I lay prostrate at the feet of the Old West, tearfully hoping to enter its gates of promise, wisdom and heritage in a mere four months. You stand proud and so far unyielding before me, proclaiming over and over again the lesson I ought to have learned by now: You are in the middle class, you can ask for nothing more.
Middle class. Bourgeoisie. Oh, I know what it means to be nestled firmly in the middle of that all-hailed American class: it means you are stuck. No one from the upper classes to pity you and shower the money you honestly need upon you and everyone beneath you wishing they had as much. Oh, I understand that plight of the underclass, the terror and the dread that fills and consumes each day. But for once, just for once, could you have pity on America’s bleeding middle class? The middle class that pays the majority of our country’s taxes, the rich too pompous to pay and the poor struggling to properly make ends meet as it is. Can I, for once, be troubled to be understood?
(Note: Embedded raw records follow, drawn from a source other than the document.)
(* ===== verification/ForkChoiceMarks.v ===== *)
(** * Marks of fork choice

    Marking a block invalid or valid updates the validity of its subtree and of
    its ancestors, and keeps [fc_ok]. *)

From stdpp Require Import base gmap list fin_maps strings relations.
From Stdlib Require Import ZArith Lia.
From S2P Require Import Prelude Sdk MapOrder Epochs StakesCache ForkChoice ForkChoiceTree ForkChoiceAggregate ForkChoiceProofs ForkChoiceRoot.
Import HeaviestSubtree.

Implicit Types (infos : tree) (k p c a : SlotHashKey) (ops : UpdateOperations).

Lemma existsb_eq {A} (f g : A -> bool) l : (forall x, f x = g x) -> existsb f l = existsb g l.
Proof. intros H. induction l as [|x l IH]; cbn; [done|]. by rewrite H, IH. Qed.

(** ** The batch of a mark *)

(** The entries for the keys [l]: an aggregation and the mark of each. *)
Definition marks_batch (op : UpdateOperation.t) (l : list SlotHashKey) ops : Prop :=
  forall k lab x, ops !! (k, lab) = Some x <->
    k ∈ l /\ (lab = UpdateLabel.Aggregate /\ x = UpdateOperation.Aggregate \/
              labelled (k, lab, op) /\ x = op).
(* ===== verification/ConsensusSwitch.v ===== *)
(** * Switching forks: the stake that is locked out

    The loops of the switch decision visit the lockouts of the banks on other
    forks, and then the votes seen in gossip, and stop once the stake passes the
    threshold.  They are one scan of a list ([tally_locked_out_scan]), whose
    result is the stake of the accounts it accepted ([scan_exact]). *)

From stdpp Require Import base gmap list fin_maps strings.
From Stdlib Require Import ZArith Lia SpecFloat.
From S2P Require Import Prelude Sdk MapOrder VoteState StakesCache ForkChoice LatestVotes Consensus.
Import SwitchForkDecision (SwitchProof, SameFork, FailedSwitchThreshold, FailedSwitchDuplicateRollback).
Import Tower.

Lemma wrapping_add_wrap max a b : 0 <= max -> wrapping_add max (wrap max a) b = wrap max (a + b).
Proof. intros Hm. unfold wrapping_add, wrap. apply Z.add_mod_idemp_l. lia. Qed.

Section Scan.
Context (ancestors descendants : Ancestors) (progress : ProgressMap) (total_stake : Z).
Context (epoch_vote_accounts : VoteAccountsHashMap) (latest : LatestValidatorVotes).

Abbreviation Tally := (option (Z * gset Pubkey)).
Abbreviation count := (count_account total_stake epoch_vote_accounts).
Abbreviation intervals := (tally_intervals total_stake epoch_vote_accounts).
Abbreviation range := (tally_range total_stake epoch_vote_accounts).

(** The stake of a set of accounts, as the sum of [u64]s is kept. *)
Definition set_stake (S : gset Pubkey) : Z :=
  wrap u64_max (lsum (epoch_stake epoch_vote_accounts) (elements S)).

(** One scan: the accounts that pass are counted once. *)
Fixpoint scan (tally : Z * gset Pubkey) (l : list (bool * Pubkey)) : Tally :=
  match l with
  | [] => Some tally
  | (b, k) :: l =>
      let '(stake, accounts) := tally in
      if bool_decide (k ∈ accounts) then scan tally l
      else if (b : bool) then
        match count stake accounts k with Some tally => scan tally l | None => None end
      else scan tally l
  end.

Lemma scan_app l k : forall tally, scan tally (l ++ k) = t ← scan tally l; scan t k.
Proof.
  induction l as [|[b x] l IH]; intros [stake accounts]; cbn; [done|].
  destruct (bool_decide _); [apply IH|]. destruct b; [|apply IH].
  destruct (count stake accounts x); [apply IH|done].
Qed.

Record exact (p : Pubkey -> Prop) (tally : Z * gset Pubkey) : Prop := {
  e_stake : tally.1 = set_stake tally.2;
  e_accounts : forall k, k ∈ tally.2 -> p k;
  e_below : tally.2 = ∅ \/ exceeds SWITCH_FORK_THRESHOLD tally.1 total_stake = false }.

Lemma set_stake_add S k : k ∉ S ->
  set_stake ({[k]} ∪ S) = wrapping_add u64_max (set_stake S) (epoch_stake epoch_vote_accounts k).
Proof.
  intros Hk. unfold set_stake. rewrite wrapping_add_wrap by (unfold_max; lia).
  rewrite (lsum_Permutation _ _ (k :: elements S)) by (by apply elements_union_singleton).
  cbn. f_equal. lia.
Qed.

(** The scan either has counted every account that passes, or it has found
    enough stake. *)
Lemma scan_exact (p : Pubkey -> Prop) l : (forall b k, (b, k) ∈ l -> b = true -> p k) ->
  forall tally, exact p tally ->
  match scan tally l with
  | Some tally' => exact p tally' /\ tally.2 ⊆ tally'.2 /\ forall k, (true, k) ∈ l -> k ∈ tally'.2
  | None => exists S, (forall k, k ∈ S -> p k) /\ exceeds SWITCH_FORK_THRESHOLD (set_stake S) total_stake = true
  end.
Proof.
  induction l as [|[b x] l IH]; intros Hl [stake accounts] Ht; cbn.
  { split_and!; [done|done|set_solver]. }
  assert (Hl' : forall b k, (b, k) ∈ l -> b = true -> p k) by (intros b' k' ?; apply Hl; set_solver).
  specialize (IH Hl'). destruct (bool_decide (x ∈ accounts)) eqn:Hx.
  - apply bool_decide_eq_true in Hx. specialize (IH _ Ht). destruct (scan _ l) as [t|]; [|done].
    destruct IH as (? & Hsub & ?). split_and!; [done|done|]. cbn in Hsub.
    intros k [[= <- ->]|?]%elem_of_cons; [set_solver|auto].
  - apply bool_decide_eq_false in Hx. destruct b.
    + destruct Ht as [Hs Ha _]. cbn in Hs, Ha. unfold count_account. rewrite Hs, <- set_stake_add by done.
      assert (Hp : forall k, k ∈ {[x]} ∪ accounts -> p k).
      { intros k [->%elem_of_singleton|?]%elem_of_union; [apply (Hl true); [set_solver|done]|auto]. }
      destruct (exceeds _ _ _) eqn:Ex; [exists ({[x]} ∪ accounts); split; assumption|].
      specialize (IH (set_stake ({[x]} ∪ accounts), {[x]} ∪ accounts)).
      destruct (scan _ l) as [t|].
      * destruct IH as (? & Hsub & ?); [by split; auto|]. cbn [snd] in *.
        split_and!; [done|etrans; [apply union_subseteq_r|exact Hsub]|].
        intros k [[= ->]|?]%elem_of_cons; [apply Hsub, elem_of_union_l, elem_of_singleton; done|auto].
      * apply IH. by split; auto.
    + specialize (IH _ Ht). destruct (scan _ l) as [t|]; [|done].
      destruct IH as (? & ? & ?). split_and!; [done|done|].
      intros k [[=]|?]%elem_of_cons; auto.
Qed.

(** ** The loops as scans *)
Definition interval_items (last_vote_ancestors : gset Slot) (r : Slot) (l : list (Slot * Pubkey))
  : list (bool * Pubkey) :=
  (fun e => (negb (bool_decide (e.1 ∈ last_vote_ancestors)) && (r <? e.1), e.2)) <$> l.

Lemma intervals_scan lva r l : forall tally,
  intervals lva r tally l = scan tally (interval_items lva r l).
Proof.
  induction l as [|[start k] l IH]; intros [stake accounts]; cbn; [done|].
  destruct (bool_decide (k ∈ accounts)); [apply IH|]. destruct (negb _ && _); [|apply IH].
  destruct (count stake accounts k); [apply IH|done].
Qed.

Lemma range_scan lva r l : forall tally,
  range lva r tally l = scan tally (l ≫= fun e => interval_items lva r e.2).
Proof.
  induction l as [|[e ivs] l IH]; intros tally; cbn; [done|].
  rewrite scan_app, intervals_scan. destruct (scan tally _); [apply IH|done].
Qed.

(** What a bank adds to the scan. *)
Definition candidate_items (lva : gset Slot) (last r : Slot) (e : Slot * gset Slot) : list (bool * Pubkey) :=
  match skip_candidate ancestors progress last r e.1 e.2, progress !! e.1 with
  | Ok false, Some stats =>
      filter (fun e => last <= fst e) (sorted_entries (fs_lockout_intervals stats))
        ≫= fun e => interval_items lva r e.2
  | _, _ => []
  end.

Lemma candidate_items_eq lva last r c D :
  candidate_items lva last r (c, D) =
  match skip_candidate ancestors progress last r c D, progress !! c with
  | Ok false, Some stats =>
      filter (fun e => last <= fst e) (sorted_entries (fs_lockout_intervals stats))
        ≫= fun e => interval_items lva r e.2
  | _, _ => []
  end.
Proof. done. Qed.

Lemma candidates_scan lva last r l : forall tally x,
  tally_candidates ancestors progress total_stake epoch_vote_accounts lva last r tally l = Ok x ->
  x = scan tally (l ≫= candidate_items lva last r).
Proof.
  induction l as [|[c D] l IH]; intros tally x; cbn [tally_candidates].
  { by intros [= <-]. }
  rewrite bind_cons, scan_app, candidate_items_eq.
  destruct (skip_candidate _ _ _ _ _ _) as [[|]| |]; cbn; [apply IH| |done|done].
  destruct (panic_unless _) as [[]| |]; cbn; [|done|done].
  destruct (progress !! c) as [stats|]; cbn; [|done].
  rewrite range_scan. destruct (scan tally _); cbn; [apply IH|by intros [= <-]].
Qed.

Definition gossip_item (last : Slot) (e : Pubkey * (Slot * list Hash)) : bool * Pubkey :=
  ((last <? e.2.1) && negb (default true (is_candidate_slot_descendant_of_last_vote ancestors e.2.1 last)), e.1).

Lemma gossip_scan last l : forall tally,
  tally_gossip ancestors total_stake epoch_vote_accounts last tally l = scan tally (gossip_item last <$> l).
Proof.
  induction l as [|[k [s hs]] l IH]; intros [stake accounts]; cbn [tally_gossip fmap list_fmap gossip_item scan]; [done|].
  cbn [fst snd]. destruct (bool_decide (k ∈ accounts)); [apply IH|]. destruct (_ && _); [|apply IH].
  destruct (count stake accounts k); [apply IH|done].
Qed.

(** All that is scanned, the lockouts of the banks first. *)
Definition items (lva : gset Slot) (last r : Slot) : list (bool * Pubkey) :=
  (map_to_list descendants ≫= candidate_items lva last r)
  ++ (gossip_item last <$> map_to_list (max_gossip_frozen_votes latest)).

Lemma tally_locked_out_scan lva last r d :
  tally_locked_out ancestors descendants progress total_stake epoch_vote_accounts latest lva last r = Ok d ->
  d = match scan (0, ∅) (items lva last r) with
      | None => SwitchProof Hash_default
      | Some (stake, _) => FailedSwitchThreshold stake total_stake
      end.
Proof.
  unfold tally_locked_out. intros H. inv_ok. apply candidates_scan in Hr.
  unfold items. rewrite scan_app. rewrite <- Hr.
  destruct x as [tally|]; cbn; [|done]. by rewrite gossip_scan.
Qed.

(** ** What is counted *)

(** The bank of [c] is the frozen tip of a fork without the last vote. *)
Record other_fork (last r c : Slot) (D : gset Slot) : Prop := {
  o_computed : is_computed progress c = true;
  o_tip : forall d, d ∈ D -> is_computed progress d = false;
  o_last : c <> last;
  o_ancestors : exists A, ancestors !! c = Some A /\ last ∉ A;
  o_root : r < c }.

Lemma skip_other_fork last r c D :
  skip_candidate ancestors progress last r c D = Ok false <-> other_fork last r c D.
Proof.
  unfold skip_candidate, is_candidate_slot_descendant_of_last_vote.
  destruct (is_computed progress c) eqn:Ec; cbn [negb orb];
    [|split; [done|intros []; congruence]].
  destruct (existsb (is_computed progress) (elements D)) eqn:Ed; cbn [orb].
  { split; [done|]. intros [_ Ht _ _ _]. apply existsb_exists in Ed as (d & Hd & Hc).
    rewrite Ht in Hc; [done|]. by apply elem_of_elements, list_elem_of_In. }
  destruct (Z.eqb_spec c last) as [->|Hne]; [split; [done|intros []; done]|].
  destruct (ancestors !! c) as [A|] eqn:EA; cbn;
    [|split; [done|intros [_ _ _ (A & EA' & _) _]; congruence]].
  split.
  - intros E%(f_equal (value_or true)). cbn [value_or] in E.
    apply orb_false_iff in E as [E1%bool_decide_eq_false E2%Z.leb_gt].
    split; [done| |done|by exists A|lia]. intros d Hd. apply not_true_iff_false. intros Hc.
    rewrite <- not_true_iff_false in Ed. apply Ed, existsb_exists. exists d.
    split; [|done]. apply list_elem_of_In. by apply elem_of_elements.
  - intros [_ _ _ (A' & EA' & Hn) Hr]. assert (A' = A) as -> by congruence.
    rewrite bool_decide_false by done. cbn. f_equal. by apply Z.leb_gt.
Qed.

(** Validator [k] has a vote on another fork that it is locked out from
    abandoning at the last vote, or voted in gossip for a newer slot of one. *)
Definition locked_out_elsewhere (lva : gset Slot) (last r : Slot) (k : Pubkey) : Prop :=
  (exists c D stats e l start,
     descendants !! c = Some D /\ other_fork last r c D /\ progress !! c = Some stats /\
     fs_lockout_intervals stats !! e = Some l /\ (start, k) ∈ l /\
     last <= e /\ r < start /\ start ∉ lva) \/
  (exists s hs A, max_gossip_frozen_votes latest !! k = Some (s, hs) /\ last < s /\
     ancestors !! s = Some A /\ last ∉ A).

Lemma interval_items_exact lva r l k :
  (true, k) ∈ interval_items lva r l <-> exists start, (start, k) ∈ l /\ r < start /\ start ∉ lva.
Proof.
  unfold interval_items. rewrite list_elem_of_fmap. split.
  - intros ([start k'] & [= E ->] & Hin). symmetry in E. to_prop. exists start.
    split_and!; [done|lia|done].
  - intros (start & Hin & Hr & Hn). exists (start, k). split; [|done]. cbn.
    rewrite bool_decide_false by done. by rewrite (proj2 (Z.ltb_lt _ _) Hr).
Qed.

Lemma candidate_items_exact lva last r c D k :
  (true, k) ∈ candidate_items lva last r (c, D) <->
  other_fork last r c D /\ exists stats e l start, progress !! c = Some stats /\
    fs_lockout_intervals stats !! e = Some l /\ (start, k) ∈ l /\ last <= e /\ r < start /\ start ∉ lva.
Proof.
  rewrite candidate_items_eq, <- skip_other_fork.
  assert (Hnil : (true, k) ∈ [] <-> False) by (split; [apply not_elem_of_nil|done]).
  destruct (skip_candidate _ _ _ _ _ _) as [[|]| |]; try (rewrite Hnil; split; [done|by intros [? _]]).
  destruct (progress !! c) as [stats|]; [|rewrite Hnil; split; [done|by intros (_ & ? & _ & _ & _ & ? & _)]].
  rewrite list_elem_of_bind. split.
  - intros ([e l] & (start & Hin & Hr & Hn)%interval_items_exact & [Hle He]%list_elem_of_filter).
    rewrite sorted_entries_Permutation, elem_of_map_to_list in He. split; [done|].
    exists stats, e, l, start. auto 10.
  - intros (_ & ? & e & l & start & [= <-] & He & Hin & Hle & Hr & Hn). exists (e, l).
    split; [apply interval_items_exact; by exists start|].
    apply list_elem_of_filter. split; [done|]. by rewrite sorted_entries_Permutation, elem_of_map_to_list.
Qed.

Lemma gossip_item_exact last k s hs k' :
  gossip_item last (k', (s, hs)) = (true, k) <->
  k = k' /\ last < s /\ exists A, ancestors !! s = Some A /\ last ∉ A.
Proof.
  unfold gossip_item, is_candidate_slot_descendant_of_last_vote. cbn [fst snd]. split.
  - intros [= E ->]. split; [done|]. apply andb_true_iff in E as [E1%Z.ltb_lt E2].
    destruct (ancestors !! s) as [A|]; [|done]. cbn in E2. to_prop. eauto.
  - intros (-> & Hl & A & -> & Hn). cbn. rewrite bool_decide_false by done.
    by rewrite (proj2 (Z.ltb_lt _ _) Hl).
Qed.

Lemma items_exact lva last r k :
  (true, k) ∈ items lva last r <-> locked_out_elsewhere lva last r k.
Proof.
  unfold items, locked_out_elsewhere. rewrite elem_of_app, list_elem_of_bind, list_elem_of_fmap.
  f_equiv.
  - split.
    + intros ([c D] & (Hf & stats & e & l & start & H)%candidate_items_exact & HD%elem_of_map_to_list).
      exists c, D, stats, e, l, start. tauto.
    + intros (c & D & stats & e & l & start & HD & Hf & H). exists (c, D).
      rewrite elem_of_map_to_list. split; [|done]. apply candidate_items_exact. eauto 10.
  - split.
    + intros ([k' [s hs]] & E & Hin%elem_of_map_to_list). symmetry in E.
      apply gossip_item_exact in E as (-> & Hl & A & HA & Hn). eauto 10.
    + intros (s & hs & A & Hk & Hl & HA & Hn). exists (k, (s, hs)).
      rewrite elem_of_map_to_list. split; [|done]. symmetry. apply gossip_item_exact. eauto.
Qed.

(** A proof to switch has the stake of validators locked out elsewhere behind
    it; a refusal reports all of their stake. *)
Lemma locked_out_decision lva last r d :
  tally_locked_out ancestors descendants progress total_stake epoch_vote_accounts latest lva last r = Ok d ->
  (exists S, d = SwitchProof Hash_default /\ (forall k, k ∈ S -> locked_out_elsewhere lva last r k) /\
     exceeds SWITCH_FORK_THRESHOLD (set_stake S) total_stake = true) \/
  (exists S, d = FailedSwitchThreshold (set_stake S) total_stake /\
     (forall k, k ∈ S <-> locked_out_elsewhere lva last r k) /\
     (S = ∅ \/ exceeds SWITCH_FORK_THRESHOLD (set_stake S) total_stake = false)).
Proof.
  intros ->%tally_locked_out_scan.
  pose proof (scan_exact (locked_out_elsewhere lva last r) (items lva last r)) as H.
  specialize (H ltac:(intros b k Hin ->; by apply items_exact) (0, ∅)).
  assert (H0 : exact (locked_out_elsewhere lva last r) (0, ∅)).
  { split; [by vm_compute|set_solver|by left]. }
  specialize (H H0). destruct (scan _ _) as [[stake S]|].
  - right. destruct H as ([Hs Ha Hb] & _ & Hall). cbn in *. exists S. subst stake.
    split_and!; [done| |done]. intros k. split; [apply Ha|]. intros Hk. by apply Hall, items_exact.
  - left. destruct H as (S & HS & Hx). exists S. split_and!; [reflexivity|exact HS|exact Hx].
Qed.
End Scan.
(** The first validator has voted for slot 1, the second for slots 1 and 2. *)
Definition decode (d : list Z) : option VoteStateVersions :=
  match d with
  | [1] => Some (Current (Tower.vote_state t1))
  | [2] => Some (Current (Tower.vote_state t2))
  | _ => None
  end.

Lemma voted_stakes_exact_witness :
  exists cbs latest,
    collect_vote_lockouts decode heavy 3 ancestors (fun s => Some [s]) vote_accounts
      VotesForFrozenBanks.default_ = Ok (cbs, latest) /\
    default 0 (voted_stakes cbs !! 1) = 100 /\ default 0 (voted_stakes cbs !! 2) = 40 /\
    cbs_total_stake cbs = 100.
Proof.
  destruct (voted_stakes_exact decode heavy 3 ancestors (fun s => Some [s]) vote_accounts []
              VotesForFrozenBanks.default_) as (cbs & latest & E & Hs & Ht & _).
  - intros x A HA. apply (map_Forall_lookup_1 (fun x A => x ∉ A) ancestors x A); [|done].
    apply (bool_decide_unpack _). by vm_compute.
  - done.
  - intros k stake a vs Ha Hvs. unfold vote_accounts in Ha.
    apply lookup_insert_Some in Ha as [[<- [= <- <-]]|[_ Ha]];
      [|apply lookup_singleton_Some in Ha as [<- [= <- <-]]]; vm_compute in Hvs; injection Hvs as <-; by vm_compute.
  - exists cbs, latest. rewrite (Hs 1), (Hs 2), Ht. split; [exact E|]. by vm_compute.
Defined.

(** Slots 1 and 2 were replayed before the restart; the vote for slot 3 stays. *)
Definition saved : Tower.t := vote t2 3.
Definition history : SlotHistory := History.add (History.add History.default_ 1) 2.

Lemma restart_keeps_unreplayed_votes_witness :
  exists self' dropped kept, Tower.adjust_lockouts_after_replay saved 1 history = Ok self' /\
    votes (Tower.vote_state saved) = dropped ++ kept /\ votes (Tower.vote_state self') = kept /\
    root_slot (Tower.vote_state self') = Some 1.
Proof.
  assert (E : is_ok (Tower.adjust_lockouts_after_replay saved 1 history) = true) by (by vm_compute).
  apply (is_ok_value saved) in E.
  destruct (restart_keeps_unreplayed_votes saved 1 history 3 _ ltac:(by vm_compute) E)
    as (r & dropped & kept & a & Hr & Hv & Hk & Hroot & _).
  eexists _, dropped, kept. split_and!; [exact E|exact Hv|exact Hk|].
  rewrite Hroot. vm_compute in Hr. injection Hr as <-. done.
Defined.
End ValidatorSample.
(** * Minesweeper engine and CSP solver (minesweeper/minesweeper.py)

    A shallow embedding of the board engine [Game] and of the deduction
    based player [CSPAI], followed by the properties of the two that the
    specification states.

    Python integers are unbounded and are modelled by [Z].  The 2d lists
    [exposed], [counts], [mines] and the numpy arrays of the solver are
    lists of lists indexed [x][y].  Python sets are [gset]s. *)

From Stdlib Require Import ZArith Lia List.
From stdpp Require Import base numbers list gmap sets fin_sets.

Local Open Scope Z_scope.

(** ** Coordinates, ranges and the 8 neighbourhood *)

Abbreviation coord := (Z * Z)%type (only parsing).

(** [range(n)] *)
Definition range (n : Z) : list Z := seqZ 0 n.

(** [itertools.product(l1, l2)], in the order Python produces it. *)
Definition product {A B} (l1 : list A) (l2 : list B) : list (A * B) :=
  list_prod l1 l2.

(** [itertools.product([-1, 0, 1], repeat=2)] *)
Definition deltas : list (Z * Z) := product [-1; 0; 1] [-1; 0; 1].

(** ** Grids: lists of lists indexed [g[x][y]]

    Every index the source uses is checked against the board size first
    ([_is_outside_board], or the explicit comparison in [calc_equations]),
    so on a grid of the configured shape no access is out of range.  On a
    grid of another shape Python would raise [IndexError] (or wrap a
    negative index); [grid_get] yields a default there and [grid_set]
    leaves the grid alone, and the theorems below are stated for grids of
    the configured shape. *)

Abbreviation Grid A := (list (list A)) (only parsing).

Definition grid_lookup {A} (g : Grid A) (x y : Z) : option A :=
  if (x <? 0) || (y <? 0) then None
  else match g !! Z.to_nat x with
       | Some col => col !! Z.to_nat y
       | None => None
       end.

Definition grid_get {A} (d : A) (g : Grid A) (x y : Z) : A :=
  default d (grid_lookup g x y).

Definition grid_set {A} (g : Grid A) (x y : Z) (v : A) : Grid A :=
  if (x <? 0) || (y <? 0) then g
  else alter (λ col, <[Z.to_nat y := v]> col) (Z.to_nat x) g.

(** [[[v for y in range(h)] for x in range(w)]] *)
Definition grid_make {A} (w h : Z) (v : A) : Grid A :=
  replicate (Z.to_nat w) (replicate (Z.to_nat h) v).

(** A grid has shape [w] x [h]. *)
Definition grid_shape {A} (w h : Z) (g : Grid A) : Prop :=
  length g = Z.to_nat w ∧ Forall (λ col, length col = Z.to_nat h) g.

(** ** Exceptions and outcomes *)

Inductive exn : Type :=
  | OutsideBoard (x y : Z)   (* ValueError('Position (x,y) is outside the board') *)
  | AlreadyOver              (* ValueError('Game is already over') *)
  | AlreadyExposed           (* ValueError('Position already exposed') *)
  | NotOver                  (* ValueError('Game is not over') *)
  | TypeError.               (* None - 1 *)

(** What a call does: it returns, it raises, or the budget of loop
    iterations given to the model ran out before its loop ended. *)
Inductive outcome (A : Type) : Type :=
  | Returns (a : A)
  | Raises (e : exn)
  | OutOfFuel.
Arguments Returns {A} a.
Arguments Raises {A} e.
Arguments OutOfFuel {A}.

Global Instance outcome_ret : MRet outcome := λ A a, Returns a.

Global Instance outcome_bind : MBind outcome := λ A B k m,
  match m with
  | Returns a => k a
  | Raises e => Raises e
  | OutOfFuel => OutOfFuel
  end.

(** A [for] loop whose body may raise. *)
Fixpoint for_each {S A} (l : list A) (body : S → A → outcome S) (s : S) : outcome S :=
  match l with
  | [] => Returns s
  | a :: l' => s' ← body s a; for_each l' body s'
  end.

(** ** Value types *)

Module GameConfig.
Record t : Type := mk { width : Z; height : Z; num_mines : Z }.
End GameConfig.

Inductive GameStatus : Type := PLAYING | VICTORY | DEFEAT | QUIT.

Module GameResult.
Record t : Type := mk { victory : bool; num_moves : Z }.
End GameResult.

Module Square.
Record t : Type := mk { x : Z; y : Z; num_mines : Z }.

Definition pos (s : t) : coord := (x s, y s).
Definition to_tuple (s : t) : Z * Z * Z := (x s, y s, num_mines s).
Definition of_tuple (p : Z * Z * Z) : t := mk p.1.1 p.1.2 p.2.
End Square.

(** [Square.__eq__] and [Square.__hash__] compare all three fields. *)
Global Instance Square_eq_dec : EqDecision Square.t.
Proof. solve_decision. Defined.

Global Instance Square_countable : Countable Square.t.
Proof.
  apply (inj_countable' Square.to_tuple Square.of_tuple).
  by intros [].
Defined.

Global Instance GameStatus_eq_dec : EqDecision GameStatus.
Proof. solve_decision. Defined.
(** Target ["v8"], an entry for build 8 with [from = 5]: installed ["v5"]
    takes the delta, installed ["v7"] does not. *)
Lemma delta_from_declared_source_witness :
  canUseDifferentialUpdate (Some "v5") (Some details_from_5) = true
  /\ canUseDifferentialUpdate (Some "v7") (Some details_from_5) <> true.
Proof.
  pose proof (delta_from_declared_source linux (Some "v8") "release"
                (JObj [("8", entry_from_5)]) 5) as H.
  split.
  - apply (H (Some "v5")); try reflexivity; try safe_integer.
    split; reflexivity.
  - intros C. apply (H (Some "v7")) in C; try reflexivity; try safe_integer.
    destruct C as (_ & C). vm_compute in C. discriminate C.
Defined.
How much longer must the working class be squeezed from all sides before the proper outrage and uproar is unleashed? How much injustice are we expected to withstand? How many times must we be told to be happy and content to be nestled so safely in the middle class when our plight could be so much worse?
Do you want the truth? If my family was low-income a multitude of internships and high-paying scholarships would be opened to me. If my family was low-income, our FAFSA generated EFC might actually make sense. But I am middle class. My father makes enough to consider us in that prized American ideal. That lusted over classification that causes the government to expect my family to pay a third of our income, lowering us to the low-income bracket, to pay for my college. That wished for stature that leaves me with slammed doors because “your EFC says $32,000,” despite my outcries that my parents can only afford $6,000.
When will the system understand? When will the system care? What am I to do?
The middle class is bleeding. The middle class is hemorrhaging. And no one seems to care. The rich get richer. The poor gets poorer. The middle class gets ignored.
So, Dickinson, I suppose this plea is not as much to you as it is to the rest of our ignorant country. But make a stand—attempt commiseration. Show sympathy in the struggle we are faced with. This question is so much greater than me.
What is college? Something for only the super-rich and the poor? Does anyone care about the education and the welfare of the middle class? Or is the expectancy a cycle? The rich get richer, the poor get to college and pull their families up to the middle class while the middle class falls to the lower class until its children can again arise?
Let’s really level the playing field. Let’s make things realistic for the middle class too.
Dickinson—you could be the one to start. You’re a forward thinking college. Think of the future of the middle class.
I’m begging you. I’ve been begging you. I’ll continue to beg you.
And I’ll go anyway, with your help or without it. And you count on that. That I, as a member of the middle class, am willing to risk debt, miles of debt, to receive the education I have been promised since I was young. The education I was told to pursue, no matter the cost. You count on me taking that literally.
And damn your assurances and your hopes–
You’re right.
I’m just another middle class American too tired to fight.